DATA SUPPLIED =>
(** A function over the markers of a text whose own units are public. *)
Lemma brand_splice (f : Match -> jstr) (g : jstr -> jstr -> jstr) s gs : (forall m, f m = g (m_text m) (cap0 m 1)) ->
  gs <> [] -> Forall (Forall public) gs -> forall from i fuel,
  drop from s = interleave gs i marker -> length s - from + 1 <= fuel -> from <= length s ->
  splice s from (match_all_fuel fuel BRAND_PATTERN s from) f = interleave gs i (fun n => g (marker n) (string_of_nat n)).
Proof.
  intros Hf Hn H. induction H as [|a gs Ha H IH]; [done|]. intros from i fuel E Hfuel HL.
  destruct fuel as [|fuel]; [lia|]. cbn [match_all_fuel]. unfold exec_from. destruct (Nat.ltb_spec (length s) from); [lia|].
  destruct gs as [|b gs].
  - cbn [interleave] in *. rewrite E, brand_search_none by done. cbn [splice]. exact E.
  - rewrite !interleave_cons in * by done. rewrite E, brand_search by done. cbn [brand_match m_end m_index].
    assert (L : length (drop from s) = length a + length (marker i) + length (interleave (b :: gs) (S i) marker)).
    { rewrite E, !length_app. lia. }
    rewrite length_drop in L. assert (ML : 2 <= length (marker i)) by (unfold marker; cbn [length]; rewrite length_app; cbn; lia).
    destruct (Nat.eqb_spec (from + length a + length (marker i)) (from + length a)); [lia|]. cbn [splice brand_match m_index m_end].
    rewrite Hf. cbn [m_text]. change (cap0 _ 1) with (string_of_nat i). unfold slice.
    replace (from + length a - from) with (length a) by lia. rewrite E, take_app_length. do 2 f_equal.
    apply IH; [done| |lia|lia]. rewrite <- !drop_drop, E, drop_app_length. apply drop_app_length.
Qed.
Lemma brand_shown katex fs gs : gs <> [] -> Forall (Forall public) gs ->
  mathPlugin katex fs (interleave gs 0 marker)
  = interleave gs 0 (fun n => match fs !! n with Some f => renderMath katex (Some f) | None => marker n end).
Proof.
  intros Hn H. unfold mathPlugin, replace_all_fn, match_all.
  rewrite (brand_splice _ (fun t ds => shown match formula_at fs (digits_value ds) with Some f => AsHtml (renderMath katex (Some f)) | None => AsText t end)
    _ gs) with (i := 0); [|by intros m; unfold mathPlugin_render; destruct (formula_at fs _)|done|done|by rewrite drop_0|lia|lia].
  apply interleave_ext. intros n _. rewrite string_of_nat_value. unfold formula_at. rewrite Nat2Z.id.
  destruct (Z.ltb_spec (Z.of_nat n) (Z.of_nat (length fs))); [by destruct (fs !! n)|].
  assert (fs !! n = None) as -> by (apply lookup_ge_None; lia). done.
Qed.
(* ===== verification/Repair.v ===== *)
(** * JSON repair (lib/playground-parsers.ts)

    The routines that make the JSON of a model readable: closing what is left
    open, repairing mismatched closers, escaping raw control characters and
    cutting at the first complete value.  A [for (const ch of src)] loop of the
    source visits code points; every test in these loops is on an ASCII
    character, so the loops below visit code units. *)

From S2P Require Import JsJson JsRegExp.

(** ** JSON repair *)

Definition is_open (c : N) : bool := ((c =? 123) || (c =? 91))%N.
Definition is_close (c : N) : bool := ((c =? 125) || (c =? 93))%N.
Definition closer_of (c : N) : N := if (c =? 123)%N then 125%N else 93%N.

(** The loop of [repairClosings]: what it still emits from here. The head of
    [stack] is its top. *)
Fixpoint repair_scan (src : jstr) (stack : list N) (inString escaped : bool) : jstr :=
  match src with
  | [] => (if inString then [DQ] else []) ++ stack
  | ch :: r =>
      if inString then
        ch :: (if escaped then repair_scan r stack true false
               else if (ch =? BACKSLASH)%N then repair_scan r stack true true
               else if (ch =? DQ)%N then repair_scan r stack false false
               else repair_scan r stack true false)
      else if (ch =? DQ)%N then ch :: repair_scan r stack true false
      else if is_open ch then ch :: repair_scan r (closer_of ch :: stack) false false
      else if is_close ch then
        if existsb (N.eqb ch) stack then
          take_while (fun t => negb (t =? ch)%N) stack ++ ch ::
            repair_scan r (tail (drop_while (fun t => negb (t =? ch)%N) stack)) false false
        else repair_scan r stack false false
      else ch :: repair_scan r stack false false
  end.

Definition re_dangling : RegExp := rx ",\s*([}\]])" "g".
Definition repairClosings (src : jstr) : jstr :=
  replace_all re_dangling (u "$1") (repair_scan src [] false false).

(** The loop of [balanceJson]: the openers left and whether a string is open. *)
Fixpoint balance_scan (src : jstr) (stack : list N) (inString escaped : bool) : list N * bool :=
  match src with
  | [] => (stack, inString)
  | ch :: r =>
      if inString then
        if escaped then balance_scan r stack true false
        else if (ch =? BACKSLASH)%N then balance_scan r stack true true
        else if (ch =? DQ)%N then balance_scan r stack false false
        else balance_scan r stack true false
      else if (ch =? DQ)%N then balance_scan r stack true false
      else if is_open ch then balance_scan r (ch :: stack) false false
      else if is_close ch then balance_scan r (tail stack) false false
      else balance_scan r stack false false
  end.

Definition re_trailing_comma : RegExp := rx ",\s*$" "".
Definition balanceJson (src : jstr) : jstr :=
  let '(stack, inString) := balance_scan src [] false false in
  replace_first re_trailing_comma [] src
    ++ (if inString : bool then [DQ] else []) ++ map closer_of stack.

(** [escapeRawControlChars]. *)
Fixpoint escape_scan (src : jstr) (inString escaped : bool) : jstr :=
  match src with
  | [] => []
  | ch :: r =>
      if inString then
        if escaped then ch :: escape_scan r true false
        else if (ch =? BACKSLASH)%N then ch :: escape_scan r true true
        else if (ch =? DQ)%N then ch :: escape_scan r false false
        else if (ch =? LF)%N then BACKSLASH :: 110%N :: escape_scan r true false
        else if (ch =? CR)%N then BACKSLASH :: 114%N :: escape_scan r true false
        else if (ch =? TAB)%N then BACKSLASH :: 116%N :: escape_scan r true false
        else ch :: escape_scan r true false
      else ch :: escape_scan r (ch =? DQ)%N escaped
  end.
Definition escapeRawControlChars (src : jstr) : jstr := escape_scan src false false.

(** The scan of [firstJsonValue] and [objectEnd]: the number of units up to
    the closer that brings the depth back to zero. *)
Fixpoint value_end (opens closes : N -> bool) (s : jstr) (depth : Z) (inString escaped : bool) : option nat :=
  match s with
  | [] => None
  | ch :: r =>
      S <$>
      (if inString then
         if escaped then value_end opens closes r depth true false
         else if (ch =? BACKSLASH)%N then value_end opens closes r depth true true
         else if (ch =? DQ)%N then value_end opens closes r depth false false
         else value_end opens closes r depth true false
       else if (ch =? DQ)%N then value_end opens closes r depth true false
       else if opens ch then value_end opens closes r (depth + 1) false false
       else if closes ch then
         if (depth - 1 =? 0)%Z then Some 0 else value_end opens closes r (depth - 1) false false
       else value_end opens closes r depth false false)
  end.

Definition firstJsonValue (src : jstr) : option jstr :=
  start ← search (rx "[{[]" "") src;
  n ← value_end is_open is_close (drop start src) 0 false false;
  Some (slice src start (start + n)).

(** The parse with its fallbacks, in the source's order: as it is, with the
    raw control characters escaped, cut or rebalanced, with its closers
    repaired. *)
Definition parse_repaired (body : jstr) : option json :=
  match json_parse body with
  | Some v => Some v
  | None =>
      let repaired := escapeRawControlChars body in
      match json_parse repaired with
      | Some v => Some v
      | None =>
          match json_parse (default (balanceJson repaired) (firstJsonValue repaired)) with
          | Some v => Some v
          | None => json_parse (repairClosings repaired)
          end
      end
  end.


(** ** Nesting

    [nest s st] reads [s] from a state made of the closers expected, innermost
    first, and of the string flags; it is [None] on a closer that is not the
    expected one. *)
Definition nest_step (st : list N * bool * bool) (ch : N) : option (list N * bool * bool) :=
  let '(exp, inString, escaped) := st in
  if inString then
    if escaped then Some (exp, true, false)
    else if (ch =? BACKSLASH)%N then Some (exp, true, true)
    else Some (exp, negb (ch =? DQ)%N, false)
  else if (ch =? DQ)%N then Some (exp, true, false)
  else if is_open ch then Some (closer_of ch :: exp, false, false)
  else if is_close ch then
    match exp with
    | e :: exp' => if (e =? ch)%N then Some (exp', false, false) else None
    | [] => None
    end
  else Some (exp, false, false).
Fixpoint nest (s : jstr) (st : list N * bool * bool) : option (list N * bool * bool) :=
  match s with
  | [] => Some st
  | ch :: r => st' ← nest_step st ch; nest r st'
  end.

(** A text whose brackets and quotes are closed, in the right order. *)
Definition balanced (s : jstr) : Prop := nest s ([], false, false) = Some ([], false, false).

(** The string flags after [s]. *)
Definition lex_step (st : bool * bool) (ch : N) : bool * bool :=
  let '(inString, escaped) := st in
  if inString then
    if escaped then (true, false)
    else if (ch =? BACKSLASH)%N then (true, true)
    else (negb (ch =? DQ)%N, false)
  else ((ch =? DQ)%N, false).
Definition lex (s : jstr) : bool * bool := foldl lex_step (false, false) s.
(** The text stops right after a backslash inside a string. *)
Definition cut_in_escape (s : jstr) : bool := snd (lex s).

Lemma nest_app s t st : nest (s ++ t) st = nest s st ≫= nest t.
Proof.
  revert st. induction s as [|c s IH]; intros st; [done|]. cbn [app nest].
  destruct (nest_step st c); [apply IH|done].
Qed.

Lemma nest_lex s exp i e st : nest s (exp, i, e) = Some st -> foldl lex_step (i, i && e) s = (st.1.2, st.1.2 && st.2).
Proof.
  revert exp i e. induction s as [|c s IH]; intros exp i e; [by intros [= <-]|]. cbn [nest foldl].
  destruct (nest_step (exp, i, e) c) as [[[exp' i'] e']|] eqn:E; [|done]. cbn [mbind option_bind].
  intros H. apply IH in H. rewrite <- H. f_equal.
  unfold nest_step, lex_step in *. destruct i; simpl.
  - destruct e; simpl; [by injection E as <- <- <-|].
    destruct (c =? BACKSLASH)%N; [by injection E as <- <- <-|]. injection E as <- <- <-. by rewrite andb_false_r.
  - destruct (c =? DQ)%N; [by injection E as <- <- <-|].
    destruct (is_open c); [by injection E as <- <- <-|].
    destruct (is_close c); [|by injection E as <- <- <-].
    destruct exp as [|x exp0]; [done|]. destruct (x =? c)%N; [by injection E as <- <- <-|done].
Qed.

Lemma close_cases c : is_close c = true -> c = 125%N \/ c = 93%N.
Proof. unfold is_close. intros [H|H]%orb_true_iff; apply N.eqb_eq in H; auto. Qed.

Lemma nest_closers l : Forall (fun c => is_close c = true) l -> nest l (l, false, false) = Some ([], false, false).
Proof.
  induction 1 as [|c l Hc Hl IH]; [done|]. cbn [nest nest_step].
  destruct (close_cases c Hc) as [-> | ->]; exact IH.
Qed.

Lemma nest_closers_in_string l exp : Forall (fun c => is_close c = true) l ->
  nest l (exp, true, false) = Some (exp, true, false).
Proof.
  induction 1 as [|c l Hc Hl IH]; [done|]. cbn [nest nest_step].
  destruct (close_cases c Hc) as [-> | ->]; exact IH.
Qed.

Lemma closer_of_close c : is_close (closer_of c) = true.
Proof. unfold closer_of. by destruct (c =? 123)%N. Qed.

(** ** Mismatched closers *)

Lemma nest_pop_to ch stack r :
  is_close ch = true -> Forall (fun c => is_close c = true) stack -> existsb (N.eqb ch) stack = true ->
  nest (take_while (fun t => negb (t =? ch)%N) stack ++ ch :: r) (stack, false, false)
  = nest r (tail (drop_while (fun t => negb (t =? ch)%N) stack), false, false).
Proof.
  intros Hc HF. induction HF as [|c l Hcl Hl IH]; cbn [existsb]; [done|].
  cbn [take_while drop_while]. destruct (c =? ch)%N eqn:E; cbn [negb].
  - intros _. apply N.eqb_eq in E as ->. cbn [app nest nest_step].
    destruct (close_cases ch Hc) as [-> | ->]; done.
  - rewrite (N.eqb_sym ch c), E. cbn [orb]. intros H. rewrite <- IH by done.
    cbn [app nest nest_step].
    destruct (close_cases c Hcl) as [-> | ->]; done.
Qed.

Lemma Forall_drop_while {A} (P : A -> Prop) f l : Forall P l -> Forall P (drop_while f l).
Proof. induction 1; simpl; [constructor|]. case_match; [done|by constructor]. Qed.

Lemma repair_scan_nest src stack i e :
  (i = false -> e = false) -> Forall (fun c => is_close c = true) stack ->
  exists exp b, nest (repair_scan src stack i e) (stack, i, e) = Some (exp, b, false) /\
    b = snd (foldl lex_step (i, e) src) /\ (b = false -> exp = []).
Proof.
  revert stack i e. induction src as [|c r IH]; intros stack i e He HF; cbn [repair_scan].
  - simpl. destruct i.
    + cbn [app nest nest_step]. destruct e; simpl.
      * rewrite nest_closers_in_string by done. by exists stack, true.
      * rewrite nest_closers by done. by exists [], false.
    + rewrite He by done. simpl. rewrite nest_closers by done. by exists [], false.
  - cbn [foldl]. destruct i.
    + cbn [nest nest_step lex_step]. destruct e; simpl; [by apply IH|].
      destruct (c =? BACKSLASH)%N; [by apply IH|]. destruct (c =? DQ)%N; by apply IH.
    + rewrite He by done. unfold lex_step at 2.
      destruct (c =? DQ)%N eqn:E1; [cbn [nest nest_step]; rewrite E1; simpl; by apply IH|].
      destruct (is_open c) eqn:E2.
      { cbn [nest nest_step]. rewrite E1, E2. simpl. apply IH; [done|]. constructor; [apply closer_of_close|done]. }
      destruct (is_close c) eqn:E3; [|cbn [nest nest_step]; rewrite E1, E2, E3; simpl; by apply IH].
      destruct (existsb (N.eqb c) stack) eqn:E4; [|by apply IH].
      rewrite nest_pop_to by done. apply IH; [done|].
      assert (HT := Forall_drop_while _ (fun t => negb (t =? c)%N) _ HF). destruct HT; [constructor|done].
Qed.
(** ** The relayed requests *)

Record Incoming := mkIncoming {
  content_length : option N;   (* [None]: absent or not a number *)
  in_type : option jstr; in_csrf : option jstr; in_cookie : option jstr;
  in_body : list N
}.
Record Upstream := mkUpstream { up_status : Z; up_type : option jstr; up_body : option Stream }.

Inductive Effect :=
| Whoami (url cookie : jstr)
| ReadBody
| Forward (verb url : jstr) (type_ csrf : option jstr) (cookie : jstr) (body : list N).

Inductive ReplyBody := Frame (text : jstr) | RelayOf (s : Stream) | NoBody.
Record Reply := mkReply { p_status : Z; p_type : jstr; p_body : ReplyBody }.

(** [header || fallback] *)
Definition or_else (o : option jstr) (d : jstr) : jstr := match o with Some [] | None => d | Some s => s end.

Definition refuse (status : Z) (text : jstr) : Reply := mkReply status (u "text/event-stream") (Frame text).
Definition too_big : Reply := refuse 413 (u "Requête trop volumineuse (20 Mo maximum).").
Definition expired : Reply := refuse 401 (u "Session expirée — reconnecte-toi.").
Definition unreachable : Reply := refuse 503 (u "Le serveur ne répond pas — réessaie dans un instant.").
Definition relay_of (up : Upstream) : Reply :=
  mkReply (up_status up) (or_else (up_type up) (u "text/event-stream"))
    (match up_body up with Some s => RelayOf s | None => NoBody end).
(* ===== verification/Messages.v ===== *)
(** * Messages kept and brought back (lib/playground-messages.ts, lib/conversations.ts)

    What is saved of a conversation, what the server keeps of it
    (portal-rs/src/conversations.rs) and what comes back, the loop detector, the
    turn that lives outside the page, and the conversation API.
    The display counters of a message (tokens, durations) are never saved and
    are not part of the model. *)

From S2P Require Import Utf8 JsJson Api Thread.

(** ** The live turn: module state *)

(** A turn is an object: [t_id] is its identity. *)
Record LiveTurn := mkTurn {
  t_id : nat; convId : option jstr; start : option Z; chars : nat;
  charsPerToken : Z; t_text : jstr; t_reasoning : jstr
}.
Record LiveState := mkLive { liveTurn : option LiveTurn; next_id : nat }.

Definition beginLiveTurn (conv : option jstr) (ratio : Z) (s : LiveState) : LiveTurn * LiveState :=
  let turn := mkTurn (next_id s) conv None 0 ratio [] [] in (turn, mkLive (Some turn) (S (next_id s))).
Definition getLiveTurn (s : LiveState) : option LiveTurn := liveTurn s.
Definition endLiveTurn (turn : LiveTurn) (s : LiveState) : LiveState :=
  match liveTurn s with
  | Some l => if t_id l =? t_id turn then mkLive None (next_id s) else s
  | None => s
  end.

WHAT YOU SHOULD DO => From the entries, copy out each line containing the word "loops".

THE COMPLETED TASK =>
    source visits code points; every test in these loops is on an ASCII
    character, so the loops below visit code units. *)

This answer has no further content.